The additional time required to initialize and actually do the in-situ visualization is almost neglectable in respect to the time required to perform the simulation itself. The initialization of the model, as described in the run above, takes 71 s, from which Catalyst needs 6.1 s (\(\approx \)11%). The first workload, i.e. the transfer of the grid data and Catalyst initialization takes an additional 1.6 s. The model needs an average of about 408 s (total: 408.027 s) to advance the model one time step, from which Catalyst uses on average 0.1 s (max 0.8 s) (total: 12.000 s (\(\approx \)3%)) to create a standard visualization (single image) and to write out the two thresholded 3D variables.
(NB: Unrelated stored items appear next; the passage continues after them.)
(* ===== verification/UlSched.v ===== *)
(** * Uplink scheduling (the uplink half of umac/subcomp/bs_sched.rs)

    A mobile that asks for uplink capacity gets slots reserved in a schedule of 90 frames
    per timeslot.  Modelled are the search for a grant opportunity, the reservation, the
    splitting of a request into grants ([PendingGrantDebt]), the usage markers, the
    clearing of the schedule as time passes and the access assignment that announces the
    reservations on the air.  Of the scheduler's state the record keeps what these
    operations use; the downlink queues are not among it. *)

From Stdlib Require Import ZArith Lia ZifyNat.
From stdpp Require Import strings.
From S2P Require Import Prelude.
From S2P Require Import BitBuffer.
From S2P Require Import BitBufferFacts.
From S2P Require Import ErrorControl.
From S2P Require Import Tdma.
From S2P Require Import TimeslotAlloc.
From S2P Require Import Codec.
From S2P Require Import MacFields.
From S2P Require Import MacPdus.
From S2P Require Import Frag.
From S2P Require Import UplinkPdus.
From S2P Require Import AccessAssign.
From S2P Require Import UmacMs.
From S2P Require Import Circuits.

Definition MACSCHED_NUM_FRAMES : nat := 90.
Definition NUM_TIMESLOTS : nat := 4.
Definition MAX_RESERVED_ACCESS_GRANT_CHUNK_SLOTS : nat := 4.
Definition BASIC_GRANT_FULL_SLOT_COUNTS_DESC : list nat :=
  [68; 51; 34; 24; 17; 13; 10; 8; 6; 5; 4; 3; 2; 1].
Definition PACKET_DATA_ASSIGNED_SCCH_TS : Z := 2.
Definition MAX_PACKET_DATA_PENDING_GRANT_WAIT_GRANTS : Z := 24.

(** ** State *)

Record TimeslotSchedule := mkSlot {
  ul1 : option Z;
  ul2 : option Z;
  usage_marker : option Z
}.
CINEMA is a useful extension for ParaView developed by the Los Alamos National Laboratory and allows an image-based analysis and visualization of large data sets by creating multiple views of the data per timestep and storing these images together with a data description. Several applications exist to efficiently access this CINEMA database, including a web based viewer [12]. But the evaluation of CINEMA is unfortunately still incomplete, as several issues exist that are also documented on Kitware’s Github website^{Footnote 4}. Although the new SPEC-D CINEMA database format is formally implemented, currently only SPEC-A databases are written out and have at the time of writing still to be manually converted into a SPEC-D database to be consistent with the current CINEMA display tools^{Footnote 5}. Nevertheless, once working, CINEMA will be a great addition, as it allows scientists to quickly browse through large piles of data (images) in the search for the proper data file to be analyzed in more detail. Other researchers have also utilized the CINEMA database to perform a feature tracking of mesoscale ocean eddies using contours and moments directly on the image data [13].

Another direct advantage of using ParaView/Catalyst as in-situ framework is the possibility to visualize the simulated data live while the simulation still runs on the supercomputer. This allows to precisely track and supervise the progress of the simulation, and to abort in cases of errors. However, in practice, this feature will probably only be used in specific setups and for long simulations, as a batch scheduler maintains the processing of the simulations.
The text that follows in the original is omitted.